#### DATA ####

Lemma first_impact_find (segs : list (TrajectoryPoint * TrajectoryPoint)) :
  first_impact segs =
  match find strikes segs with
  | Some (p1, p2) =>
      {| isHit := true;
         impactPoint :=
           Some (mkVector3D (impactX p1 p2) (impactY p1 p2) PITCH_LENGTH);
         partHit := Some (classify (impactX p1 p2) (impactY p1 p2)) |}
  | None => no_impact
  end.
Proof.
  induction segs as [|[p1 p2] segs IH]; [reflexivity|].
  cbn [first_impact find]. rewrite segment_impact_strikes.
  destruct (strikes (p1, p2)); [reflexivity | exact IH].
Qed.

Lemma find_refines {A : Type} (f g : A -> bool) (l : list A) (a : A) :
  (forall b, g b = true -> f b = true) ->
  find f l = Some a -> g a = true -> find g l = Some a.
Proof.
  intros Hgf. induction l as [|b l IH]; [discriminate|].
  cbn [find]. destruct (f b) eqn:Hf.
  - intros [= ->] Hg. rewrite Hg. reflexivity.
  - intros Hfind Hg. destruct (g b) eqn:Hgb.
    + apply Hgf in Hgb. congruence.
    + auto.
Qed.

Lemma find_none_iff {A : Type} (f : A -> bool) (l : list A) :
  find f l = None <-> forall a, In a l -> f a = false.
Proof.
  split; [apply find_none|].
  induction l as [|b l IH]; intros H; [reflexivity|].
  cbn [find]. rewrite (H b (or_introl eq_refl)).
  apply IH. intros a Ha. apply H. right. exact Ha.
Qed.

End Scan.

(** C1, as stated, fails: on [two_crossings] the first segment that
    straddles the plane crosses it wide of the stumps, yet a hit is
    reported, from the later segment. *)
Lemma first_crossing_not_decisive :
  first_crossing two_crossings
    = Some (sample 1 0.3 20 0, sample 0 0.3 21 1)
  /\ hit_at_first_crossing two_crossings = false
  /\ checkWicketImpact two_crossings
     = Returned {| isHit := true;
                   impactPoint := Some (mkVector3D (lit 0) (lit 0.3)
                                                   PITCH_LENGTH);
                   partHit := Some middle |}.
Proof. repeat split. Qed.

(** C1, amended: the resolver scans consecutive sample pairs in order and
    returns on the first segment that both straddles the plane
    [z = PITCH_LENGTH] and whose crossing point, interpolated with
    [ratio = |plane - z1| / |z2 - z1|], passes the hit test; a straddling
    segment that fails the test is passed over.  So a hit is reported
    exactly when some segment straddles the plane and passes the test. *)
Theorem checkWicketImpact_first_strike (points : list TrajectoryPoint) :
  checkWicketImpact points = Returned (first_strike points)
  /\ (isHit (first_strike points) = true <->
      exists p1 p2,
        In (p1, p2) (segments points)
        /\ crosses_plane p1 p2 = true
        /\ (abs (impactX p1 p2) <=? STUMP_WIDTH / lit 2 + STUMP_RADIUS) = true
        /\ (impactY p1 p2 >=? lit 0) = true
        /\ (impactY p1 p2 <=? STUMP_HEIGHT + BAIL_HEIGHT) = true)
  /\ (forall p1 p2,
        impactX p1 p2
        = x p1 + (x p2 - x p1)
                 * (abs (PITCH_LENGTH - z p1) / abs (z p2 - z p1))
        /\ impactY p1 p2
           = y p1 + (y p2 - y p1)
                    * (abs (PITCH_LENGTH - z p1) / abs (z p2 - z p1))).
Proof.
  split; [|split].
  - rewrite checkWicketImpact_first_impact. f_equal. apply first_impact_find.
  - unfold first_strike. destruct (find strikes (segments points))
      as [[p1 p2]|] eqn:Hfind.
    + split; [intros _|reflexivity].
      destruct (find_some _ _ Hfind) as [Hin Hs].
      unfold strikes, hit_test, inWidth, inHeight in Hs. cbn [fst snd] in Hs.
      repeat rewrite andb_true_iff in Hs.
      exists p1, p2. tauto.
    + split; [discriminate|]. intros (p1 & p2 & Hin & Hc & Hw & H0 & Hh).
      rewrite find_none_iff in Hfind. specialize (Hfind _ Hin).
      unfold strikes, hit_test, inWidth, inHeight in Hfind.
      cbn [fst snd] in Hfind. rewrite Hc, Hw, H0, Hh in Hfind. discriminate.
  - intros p1 p2. split; reflexivity.
Qed.

(** ** Impact resolver: degenerate segments *)

Section Degenerate.

Lemma PITCH_LENGTH_value : PITCH_LENGTH = Fin (Qred 20.12).
Proof. reflexivity. Qed.

Lemma div_zero_zero (a b : Q) : (a == 0)%Q -> (b == 0)%Q -> Fin a / Fin b = NaN.
Proof.
  intros Ha Hb. unfold div, sgn.
  rewrite (proj1 (Qeq_alt _ _) Hb), (proj1 (Qeq_alt _ _) Ha). reflexivity.
Qed.

Lemma Qabs_zero (a : Q) : (a == 0)%Q -> (Qabs a == 0)%Q.
Proof. intros H. rewrite H. reflexivity. Qed.

(** A degenerate segment meets the plane only when it lies in it. *)
Lemma degenerate_crossing (p1 p2 : TrajectoryPoint) (p q : Q) :
  z p1 = Fin p -> z p2 = Fin q -> (p == q)%Q ->
  crosses_plane p1 p2 = true -> (p == 20.12)%Q.
Proof.
  intros Hp Hq Hpq. unfold crosses_plane.
  rewrite Hp, Hq, PITCH_LENGTH_value.
  rewrite orb_true_iff, !andb_true_iff, !leb_Fin, !geb_Fin.
  rewrite !Qred_correct. lra.
Qed.

Lemma in_plane_ratio (p1 p2 : TrajectoryPoint) (p q : Q) :
  z p1 = Fin p -> z p2 = Fin q -> (p == q)%Q -> (p == 20.12)%Q ->
  (ratio_divisor p1 p2 =? lit 0) = true /\ ratio p1 p2 = NaN.
Proof.
  intros Hp Hq Hpq Hplane. unfold ratio, ratio_divisor.
  rewrite Hp, Hq, PITCH_LENGTH_value. fin_arith. split.
  - rewrite eqb_Fin, !Qred_correct. apply Qabs_zero. lra.
  - apply div_zero_zero; rewrite !Qred_correct; apply Qabs_zero; lra.
Qed.

Lemma NaN_ratio_misses (p1 p2 : TrajectoryPoint) :
  ratio p1 p2 = NaN -> inWidth (impactX p1 p2) = false.
Proof.
  intros H. unfold impactX. rewrite H, mul_nan_r, add_nan_r. reflexivity.
Qed.

(** A segment at an infinite longitudinal coordinate is off the plane. *)
Lemma infinite_off_plane (p1 p2 : TrajectoryPoint) :
  (z p1 = PInf /\ z p2 = PInf) \/ (z p1 = NInf /\ z p2 = NInf) ->
  crosses_plane p1 p2 = false /\ (z p1 =? PITCH_LENGTH) = false.
Proof.
  intros [[H1 H2] | [H1 H2]]; unfold crosses_plane; rewrite H1, H2;
    split; reflexivity.
Qed.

####

__WORK INSTRUCTION__: Your answer must be the full set of records above, reproduced exactly.

__REPLY TO THE TASK__:
Lemma first_impact_find (segs : list (TrajectoryPoint * TrajectoryPoint)) :
  first_impact segs =
  match find strikes segs with
  | Some (p1, p2) =>
      {| isHit := true;
         impactPoint :=
           Some (mkVector3D (impactX p1 p2) (impactY p1 p2) PITCH_LENGTH);
         partHit := Some (classify (impactX p1 p2) (impactY p1 p2)) |}
  | None => no_impact
  end.
Proof.
  induction segs as [|[p1 p2] segs IH]; [reflexivity|].
  cbn [first_impact find]. rewrite segment_impact_strikes.
  destruct (strikes (p1, p2)); [reflexivity | exact IH].
Qed.

Lemma find_refines {A : Type} (f g : A -> bool) (l : list A) (a : A) :
  (forall b, g b = true -> f b = true) ->
  find f l = Some a -> g a = true -> find g l = Some a.
Proof.
  intros Hgf. induction l as [|b l IH]; [discriminate|].
  cbn [find]. destruct (f b) eqn:Hf.
  - intros [= ->] Hg. rewrite Hg. reflexivity.
  - intros Hfind Hg. destruct (g b) eqn:Hgb.
    + apply Hgf in Hgb. congruence.
    + auto.
Qed.

Lemma find_none_iff {A : Type} (f : A -> bool) (l : list A) :
  find f l = None <-> forall a, In a l -> f a = false.
Proof.
  split; [apply find_none|].
  induction l as [|b l IH]; intros H; [reflexivity|].
  cbn [find]. rewrite (H b (or_introl eq_refl)).
  apply IH. intros a Ha. apply H. right. exact Ha.
Qed.

End Scan.

(** C1, as stated, fails: on [two_crossings] the first segment that
    straddles the plane crosses it wide of the stumps, yet a hit is
    reported, from the later segment. *)
Lemma first_crossing_not_decisive :
  first_crossing two_crossings
    = Some (sample 1 0.3 20 0, sample 0 0.3 21 1)
  /\ hit_at_first_crossing two_crossings = false
  /\ checkWicketImpact two_crossings
     = Returned {| isHit := true;
                   impactPoint := Some (mkVector3D (lit 0) (lit 0.3)
                                                   PITCH_LENGTH);
                   partHit := Some middle |}.
Proof. repeat split. Qed.

(** C1, amended: the resolver scans consecutive sample pairs in order and
    returns on the first segment that both straddles the plane
    [z = PITCH_LENGTH] and whose crossing point, interpolated with
    [ratio = |plane - z1| / |z2 - z1|], passes the hit test; a straddling
    segment that fails the test is passed over.  So a hit is reported
    exactly when some segment straddles the plane and passes the test. *)
Theorem checkWicketImpact_first_strike (points : list TrajectoryPoint) :
  checkWicketImpact points = Returned (first_strike points)
  /\ (isHit (first_strike points) = true <->
      exists p1 p2,
        In (p1, p2) (segments points)
        /\ crosses_plane p1 p2 = true
        /\ (abs (impactX p1 p2) <=? STUMP_WIDTH / lit 2 + STUMP_RADIUS) = true
        /\ (impactY p1 p2 >=? lit 0) = true
        /\ (impactY p1 p2 <=? STUMP_HEIGHT + BAIL_HEIGHT) = true)
  /\ (forall p1 p2,
        impactX p1 p2
        = x p1 + (x p2 - x p1)
                 * (abs (PITCH_LENGTH - z p1) / abs (z p2 - z p1))
        /\ impactY p1 p2
           = y p1 + (y p2 - y p1)
                    * (abs (PITCH_LENGTH - z p1) / abs (z p2 - z p1))).
Proof.
  split; [|split].
  - rewrite checkWicketImpact_first_impact. f_equal. apply first_impact_find.
  - unfold first_strike. destruct (find strikes (segments points))
      as [[p1 p2]|] eqn:Hfind.
    + split; [intros _|reflexivity].
      destruct (find_some _ _ Hfind) as [Hin Hs].
      unfold strikes, hit_test, inWidth, inHeight in Hs. cbn [fst snd] in Hs.
      repeat rewrite andb_true_iff in Hs.
      exists p1, p2. tauto.
    + split; [discriminate|]. intros (p1 & p2 & Hin & Hc & Hw & H0 & Hh).
      rewrite find_none_iff in Hfind. specialize (Hfind _ Hin).
      unfold strikes, hit_test, inWidth, inHeight in Hfind.
      cbn [fst snd] in Hfind. rewrite Hc, Hw, H0, Hh in Hfind. discriminate.
  - intros p1 p2. split; reflexivity.
Qed.

(** ** Impact resolver: degenerate segments *)

Section Degenerate.

Lemma PITCH_LENGTH_value : PITCH_LENGTH = Fin (Qred 20.12).
Proof. reflexivity. Qed.

Lemma div_zero_zero (a b : Q) : (a == 0)%Q -> (b == 0)%Q -> Fin a / Fin b = NaN.
Proof.
  intros Ha Hb. unfold div, sgn.
  rewrite (proj1 (Qeq_alt _ _) Hb), (proj1 (Qeq_alt _ _) Ha). reflexivity.
Qed.

Lemma Qabs_zero (a : Q) : (a == 0)%Q -> (Qabs a == 0)%Q.
Proof. intros H. rewrite H. reflexivity. Qed.

(** A degenerate segment meets the plane only when it lies in it. *)
Lemma degenerate_crossing (p1 p2 : TrajectoryPoint) (p q : Q) :
  z p1 = Fin p -> z p2 = Fin q -> (p == q)%Q ->
  crosses_plane p1 p2 = true -> (p == 20.12)%Q.
Proof.
  intros Hp Hq Hpq. unfold crosses_plane.
  rewrite Hp, Hq, PITCH_LENGTH_value.
  rewrite orb_true_iff, !andb_true_iff, !leb_Fin, !geb_Fin.
  rewrite !Qred_correct. lra.
Qed.

Lemma in_plane_ratio (p1 p2 : TrajectoryPoint) (p q : Q) :
  z p1 = Fin p -> z p2 = Fin q -> (p == q)%Q -> (p == 20.12)%Q ->
  (ratio_divisor p1 p2 =? lit 0) = true /\ ratio p1 p2 = NaN.
Proof.
  intros Hp Hq Hpq Hplane. unfold ratio, ratio_divisor.
  rewrite Hp, Hq, PITCH_LENGTH_value. fin_arith. split.
  - rewrite eqb_Fin, !Qred_correct. apply Qabs_zero. lra.
  - apply div_zero_zero; rewrite !Qred_correct; apply Qabs_zero; lra.
Qed.

Lemma NaN_ratio_misses (p1 p2 : TrajectoryPoint) :
  ratio p1 p2 = NaN -> inWidth (impactX p1 p2) = false.
Proof.
  intros H. unfold impactX. rewrite H, mul_nan_r, add_nan_r. reflexivity.
Qed.

(** A segment at an infinite longitudinal coordinate is off the plane. *)
Lemma infinite_off_plane (p1 p2 : TrajectoryPoint) :
  (z p1 = PInf /\ z p2 = PInf) \/ (z p1 = NInf /\ z p2 = NInf) ->
  crosses_plane p1 p2 = false /\ (z p1 =? PITCH_LENGTH) = false.
Proof.
  intros [[H1 H2] | [H1 H2]]; unfold crosses_plane; rewrite H1, H2;
    split; reflexivity.
Qed.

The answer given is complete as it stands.